Our largest trading partner, China, is run by a military dictatorship that has remained in power precisely because it didn't tolerate protests in one city, much less several cities across China. By killing thousands at Tiananmen Square as the climax of a slow escalation between the state and the protesters, the Chinese Communist Party ensured that it would remain in power into the 21st century.
I'm not saying that the corporate oligarchs on Wall Street that buy our politicians are equivalent to our allies in places like Saudi Arabia or the UAE or our trading partners such as China, but if you can cut a big enough check to get people to work for you, you can also cut them checks to beat on people as well.

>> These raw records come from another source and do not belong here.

(** * cubana: the leveled logger (log.c) and the error-code table (errorcodes.c)

    A shallow embedding of the logger's global state [L], of the
    operations that read and write it, of the two built-in sinks
    ([stdout_callback] and [file_callback]) and of [ErrorCodeToString],
    followed by the properties the specification states about them.

    Conventions.
    - A C [int] is a [Z]. The logger only stores, copies and compares its
      [int]s; no arithmetic is done on them, so no wrap-around arises.
    - A data pointer ([void *], [FILE *], [File *]) is its address, a [Z];
      [NULL] is [0].
    - A function pointer of type [log_LogFn] is an [option LogFn]; [None]
      is the null pointer, which [log_add_callback] and [log_log] test with
      [!fn] and [fn].
    - Calling a sink is recorded in a trace; what the two built-in sinks then
      do with the event is a list of stream operations. A sink does not call
      back into the logger.
    - [log_log] hands every sink the address of its one local event, so a
      sink of the caller can write through it; [sink_writes] says what such
      a sink leaves there. The sinks of log.c only read the event.
    - The clock does not advance during one [log_log] call: whenever
      [init_event] reads it, it reads [now]. *)

From Stdlib Require Import ZArith Lia DecimalString Ascii.
From stdpp Require Import base list strings numbers.

Local Open Scope Z_scope.

(** ** Data model *)

Abbreviation ptr := Z.

Definition NULL : ptr := 0.

(** The address of the [stderr] stream: some non-null address. *)
Definition stderr : ptr := 2.

(** [#define MAX_CALLBACKS 2] *)
Definition MAX_CALLBACKS : nat := 2.

(** The functions a [log_LogFn] can point to: the two sinks log.c defines
    for registration, and any function of the caller. *)
Inductive LogFn : Type :=
| file_callback_fn
| msvc_debug_callback_fn
| user_fn (addr : positive).

Global Instance LogFn_eq_dec : EqDecision LogFn.
Proof. solve_decision. Defined.

(** [typedef struct { log_LogFn fn; void *udata; int level; } Callback;] *)
Record Callback : Type := mkCallback {
  fn : option LogFn;
  udata : ptr;
  level : Z
}.

Global Instance Callback_eq_dec : EqDecision Callback.
Proof. solve_decision. Defined.

(** [static struct { void *udata; int level; bool quiet;
                     Callback callbacks[MAX_CALLBACKS]; } L;] *)
Record Logger : Type := mkLogger {
  L_udata : ptr;
  L_level : Z;
  L_quiet : bool;
  callbacks : list Callback
}.

(** A static object is zero-initialised. *)
Definition empty_slot : Callback := mkCallback None NULL 0.

Definition L_init : Logger :=
  mkLogger NULL 0 false (replicate MAX_CALLBACKS empty_slot).

(** [struct tm], the fields the two [strftime] formats read. *)
Record tm : Type := mkTm {
  tm_sec : Z;
  tm_min : Z;
  tm_hour : Z;
  tm_mday : Z;
  tm_mon : Z;
  tm_year : Z
}.

(** One variadic argument, and a [va_list]. *)
Inductive va_arg : Type :=
| VInt (z : Z)
| VStr (s : string).

Definition va_list : Type := list va_arg.

(** [log_Event]: [ap] is the argument list [va_start] yields, the same at
    every [va_start] of one [log_log] call. [time] is a [struct tm *],
    [None] when null. *)
Record log_Event : Type := mkEvent {
  ev_ap : va_list;
  ev_fmt : string;
  ev_file : string;
  ev_time : option tm;
  ev_udata : ptr;
  ev_line : Z;
  ev_level : Z
}.

(** ** Setters *)

(** [void log_set_level(int level) { L.level = level; }] *)
Definition log_set_level (lvl : Z) (L : Logger) : Logger :=
  mkLogger (L_udata L) lvl (L_quiet L) (callbacks L).

(** [void log_set_quiet(bool enable) { L.quiet = enable; }] *)
Definition log_set_quiet (enable : bool) (L : Logger) : Logger :=
  mkLogger (L_udata L) (L_level L) enable (callbacks L).

(** ** Registration *)

Definition set_callback (i : nat) (cb : Callback) (L : Logger) : Logger :=
  mkLogger (L_udata L) (L_level L) (L_quiet L) (<[i := cb]> (callbacks L)).

(** The loop of [log_add_callback], from index [i] with [n] iterations of
    [i < MAX_CALLBACKS] left. It returns the new state and the [int]
    result. The loop stays inside the array, so the lookup finds a slot
    whenever [callbacks L] has its [MAX_CALLBACKS] slots. *)
Fixpoint add_callback_from (n i : nat) (f : option LogFn) (u : ptr) (lvl : Z)
    (L : Logger) : Logger * Z :=
  match n with
  | O => (L, -1)
  | S n' =>
      match callbacks L !! i with
      | Some cb =>
          match fn cb with
          | None => (set_callback i (mkCallback f u lvl) L, 0)
          | Some _ => add_callback_from n' (S i) f u lvl L
          end
      | None => (L, -1)
      end
  end.

(** [int log_add_callback(log_LogFn fn, void *udata, int level)] *)
Definition log_add_callback (f : option LogFn) (u : ptr) (lvl : Z)
    (L : Logger) : Logger * Z :=
  add_callback_from MAX_CALLBACKS 0 f u lvl L.

(** [int log_add_fp(File* file, int level)] *)
Definition log_add_fp (file : ptr) (lvl : Z) (L : Logger) : Logger * Z :=
  log_add_callback (Some file_callback_fn) file lvl L.

(** [int log_init(void)]; [msc_ver] tells whether [_MSC_VER] is defined. *)
Definition log_init (msc_ver : bool) (L : Logger) : Logger * Z :=
  if msc_ver
  then log_add_callback (Some msvc_debug_callback_fn) NULL (L_level L) L
  else (L, 0).

(** ** Dispatch: [log_log] *)

(** A call [log_log] makes: [stdout_callback(&ev)], or [cb->fn(&ev)] with
    [cb = &L.callbacks[i]]. The event is recorded as the callee receives
    it. *)
Inductive call : Type :=
| CallStdout (ev : log_Event)
| CallCb (i : nat) (cb : Callback) (ev : log_Event).

(** [init_event]: [now] is the [struct tm] that [localtime(&t)] yields for
    [t = time(NULL)]; it is read only while [ev->time] is null. *)
Definition init_event (now : tm) (ev : log_Event) (u : ptr) : log_Event :=
  mkEvent (ev_ap ev) (ev_fmt ev) (ev_file ev)
    (match ev_time ev with None => Some now | Some t => Some t end)
    u (ev_line ev) (ev_level ev).

(** The header of the loop of [log_log],
    [for (int i = 0; i < MAX_CALLBACKS && L.callbacks[i].fn; i++)],
    from index [i] with [n] iterations of [i < MAX_CALLBACKS] left; [body]
    is run on the slot index, the slot and the loop's state. *)
Fixpoint callbacks_from {A : Type} (body : nat -> Callback -> A -> A)
    (n i : nat) (L : Logger) (a : A) : A :=
  match n with
  | O => a
  | S n' =>
      match callbacks L !! i with
      | Some cb =>
          match fn cb with
          | Some _ => callbacks_from body n' (S i) L (body i cb a)
          | None => a
          end
      | None => a
      end
  end.

(** [va_start(ev.ap, fmt)]: [ev.ap] becomes the argument list of the
    [log_log] call. [va_end] leaves nothing to read in it, and the next
    [va_start] sets it anew. *)
Definition va_start (ap : va_list) (ev : log_Event) : log_Event :=
  mkEvent ap (ev_fmt ev) (ev_file ev) (ev_time ev) (ev_udata ev) (ev_line ev)
    (ev_level ev).

(** What the sinks of the caller do to the event they are handed: a sink
    receives [log_Event *ev], the address of the local [ev] of [log_log],
    and for [W : sink_writes], [W a ev] is that local after the function at
    [a] has run on [ev]. *)
Definition sink_writes : Type := positive → log_Event → log_Event.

And before I end this post, I would say that there are very important degrees of repression that they would normally employ. Obviously, they're not resorting to mass executions, torture, and disappearing protest leaders at the very beginning of the protests because that's not necessary to crush an infant movement. Occupy is such a movement.
You move to that only when the usual police brutality, rubber bullets, tear gas, and mass arrests on trumped up charges isn't working. Then you slowly crank up the oppression machine. Cranking up the oppression too fast can cause a backlash of outrage, and the result is you end up like Gaddafi at worst and Bashar Al Assad at the least, a man who is now facing a full-blown civil war against his authority.